## WHAT IS EXPECTED:
Give again, exactly as written, each line of the material below starting at the line that contains "Variable isTextFile : string -> bool." and ending at the line that contains "[H|H]; [by left | right; by right].". Both ends count, and no other line does.
------------------------------------
Lemma removelast_keeps {A} (P : A -> Prop) (l : list A) :
  Forall P l -> Forall P (removelast l).
Proof.
  induction 1 as [|x l Hx Hl IH]; [constructor|].
  simpl. destruct l; [constructor | by constructor].
Qed.

Lemma resolveStep_keeps_plain (baseParts : list string) (part : string) :
  JsString.includes part "/" = false ->
  Forall plainPart baseParts -> Forall plainPart (Page.resolveStep baseParts part).
Proof.
  intros Hpart Hbase. unfold Page.resolveStep.
  destruct (String.eqb_spec part ".."); [by apply removelast_keeps|].
  destruct (String.eqb_spec part "."); cbn [negb]; [done|].
  apply Forall_app. split; [done|]. by repeat constructor.
Qed.

Lemma resolve_keeps_plain (relativeParts baseParts : list string) :
  Forall (fun part => JsString.includes part "/" = false) relativeParts ->
  Forall plainPart baseParts ->
  Forall plainPart (fold_left Page.resolveStep relativeParts baseParts).
Proof.
  intros Hrel. revert baseParts.
  induction Hrel as [|part parts Hpart _ IH]; intros baseParts Hbase; [done|].
  apply IH. by apply resolveStep_keeps_plain.
Qed.

End ParentLinks.

(** X26.  A link that goes up stays inside the site: when no part of the
    base path is [..] or [.], the path that [resolveParentPath] returns has
    no part [..] or [.] either, however many levels the relative path goes
    up; going up from the top of the site stays at the top. *)
Theorem parent_link_stays_inside_the_site (basePath relativePath : string) :
  Forall (fun part => part <> ".." /\ part <> ".") (JsString.split "/" basePath) ->
  Forall (fun part => part <> ".." /\ part <> ".")
         (JsString.split "/" (Page.resolveParentPath basePath relativePath)) /\
  Page.resolveParentPath "" ("../" +:+ relativePath) =
    Page.resolveParentPath "" relativePath.
Proof.
  intros Hbase. split; [|reflexivity].
  unfold Page.resolveParentPath.
  set (baseParts := filter _ (JsString.split "/" basePath)).
  assert (Hplain : Forall plainPart baseParts).
  { subst baseParts. apply Forall_forall. intros part Hin.
    apply list_elem_of_filter in Hin as [_ Hin].
    pose proof (split_parts_have_no_separator "/" basePath) as Hfree.
    rewrite Forall_forall in Hfree, Hbase.
    destruct (Hbase _ Hin). split; [by apply Hfree | done]. }
  pose proof (resolve_keeps_plain (JsString.split "/" relativePath) baseParts
                (split_parts_have_no_separator "/" relativePath) Hplain) as Hparts.
  destruct (fold_left Page.resolveStep (JsString.split "/" relativePath) baseParts)
    as [|part parts] eqn:Hfold.
  - by repeat constructor.
  - rewrite split_join; [|done|].
    + eapply Forall_impl; [exact Hparts|]. by intros ? (_ & ? & ?).
    + eapply Forall_impl; [exact Hparts|]. by intros ? (? & _).
Qed.

Lemma parent_link_stays_inside_the_site_witness :
  Forall (fun part => part <> ".." /\ part <> ".") (JsString.split "/" "docs/guide/") /\
  Page.resolveParentPath "docs/guide/" "../../../img/logo.png" = "img/logo.png" /\
  Forall (fun part => part <> ".." /\ part <> ".")
         (JsString.split "/"
            (Page.resolveParentPath "docs/guide/" "../../../img/logo.png")).
Proof.
  assert (Hbase : Forall (fun part => part <> ".." /\ part <> ".")
                         (JsString.split "/" "docs/guide/")).
  { simpl. repeat constructor; discriminate. }
  split; [exact Hbase|]. split; [reflexivity|].
  exact (proj1 (parent_link_stays_inside_the_site "docs/guide/"
                  "../../../img/logo.png" Hbase)).
Defined.

(** ** The order of early processing *)

Section Ordering.

Lemma compareFiles_by_rank (a b : PeerWeb.TorrentFile) :
  PeerWeb.compareFiles a b = Z.sgn (orderRank a - orderRank b).
Proof.
  unfold PeerWeb.compareFiles, orderRank.
  by destruct (PeerWeb.isEssentialForOrder a), (PeerWeb.isEssentialForOrder b),
              (PeerWeb.isMediaFile (PeerWeb.file_name a)),
              (PeerWeb.isMediaFile (PeerWeb.file_name b)).
Qed.

Lemma insertFile_permutation (x : PeerWeb.TorrentFile) (sorted : list PeerWeb.TorrentFile) :
  Permutation (PeerWeb.insertFile x sorted) (x :: sorted).
Proof.
  induction sorted as [|y rest IH]; simpl; [done|].
  destruct (PeerWeb.compareFiles x y <=? 0); [done|].
  rewrite IH. apply perm_swap.
Qed.

Lemma insertFile_sorted (x : PeerWeb.TorrentFile) (sorted : list PeerWeb.TorrentFile) :
  StronglySorted (fun a b => orderRank a <= orderRank b) sorted ->
  StronglySorted (fun a b => orderRank a <= orderRank b) (PeerWeb.insertFile x sorted).
Proof.
  induction 1 as [|y rest Hrest IH Hy]; simpl; [by repeat constructor|].
  rewrite compareFiles_by_rank.
  destruct (Z.leb_spec (Z.sgn (orderRank x - orderRank y)) 0) as [Hle|Hgt].
  - assert (Hxy : orderRank x <= orderRank y) by lia.
    constructor; [by constructor|]. constructor; [done|].
    eapply Forall_impl; [exact Hy|]. intros z Hz. simpl in Hz. lia.
  - constructor; [done|].
    rewrite (insertFile_permutation x rest). constructor; [lia | done].
Qed.

Lemma files_sorted_are_files (files : list PeerWeb.TorrentFile)
    (file : PeerWeb.TorrentFile) :
  In file (PeerWeb.sortFiles files) <-> In file files.
Proof.
  assert (Hperm : Permutation (PeerWeb.sortFiles files) files).
  { unfold PeerWeb.sortFiles. induction files as [|x files IH]; simpl; [done|].
    by rewrite insertFile_permutation, IH. }
  split; apply Permutation_in; [done | by symmetry].
Qed.

End Ordering.

(** X28.  The comparison function by which early processing orders the
    files is a consistent one: it is the sign of the difference of two
    ranks, so that exchanging its arguments changes the sign of the result
    and the order it describes is transitive.  Ordering keeps every file of
    the torrent exactly once and puts the essential files first, then the
    others, with the media files last in each group. *)
Theorem files_are_ordered_by_rank (files : list PeerWeb.TorrentFile)
    (a b c : PeerWeb.TorrentFile) :
  PeerWeb.compareFiles a b = - PeerWeb.compareFiles b a /\
  (PeerWeb.compareFiles a b <= 0 -> PeerWeb.compareFiles b c <= 0 ->
   PeerWeb.compareFiles a c <= 0) /\
  Permutation (PeerWeb.sortFiles files) files /\
  StronglySorted (fun x y => PeerWeb.compareFiles x y <= 0) (PeerWeb.sortFiles files).
Proof.
  split; [|split; [|split]].
  - rewrite !compareFiles_by_rank. lia.
  - rewrite !compareFiles_by_rank. lia.
  - unfold PeerWeb.sortFiles. induction files as [|x files IH]; simpl; [done|].
    by rewrite insertFile_permutation, IH.
  - assert (Hsorted : StronglySorted (fun x y => orderRank x <= orderRank y)
                                     (PeerWeb.sortFiles files)).
    { unfold PeerWeb.sortFiles. induction files as [|x files IH]; simpl;
        [constructor | by apply insertFile_sorted]. }
    induction Hsorted as [|x rest Hrest IH Hx]; constructor; [done|].
    eapply Forall_impl; [exact Hx|].
    intros y Hy. simpl in Hy. rewrite compareFiles_by_rank. lia.
Qed.

(** ** What early processing publishes *)

Section Published.

Variable getFileBufferWithTimeout : PeerWeb.TorrentFile -> bool -> option (list Z).
Variable getContentType : string -> string.
Variable isTextFile : string -> bool.

Lemma setProperty_In {A} (o : list (string * A)) (key : string) (value : A)
    (entry : string * A) :
  In entry (PeerWeb.setProperty o key value) -> entry = (key, value) \/ In entry o.
Proof.
  induction o as [|[k v] rest IH]; simpl.
  - intros [H|[]]. by left.
  - destruct (String.eqb_spec k key) as [->|Hne]; simpl.
    + intros [H|H]; [by left | right; by right].
    + intros [H|H]; [right; by left|]. destruct (IH H); [by left | right; by right].
Qed.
------------------------------------
## ANSWER FOR THIS EXERCISE:
Variable isTextFile : string -> bool.

Lemma setProperty_In {A} (o : list (string * A)) (key : string) (value : A)
    (entry : string * A) :
  In entry (PeerWeb.setProperty o key value) -> entry = (key, value) \/ In entry o.
Proof.
  induction o as [|[k v] rest IH]; simpl.
  - intros [H|[]]. by left.
  - destruct (String.eqb_spec k key) as [->|Hne]; simpl.
    + intros [H|H]; [by left | right; by right].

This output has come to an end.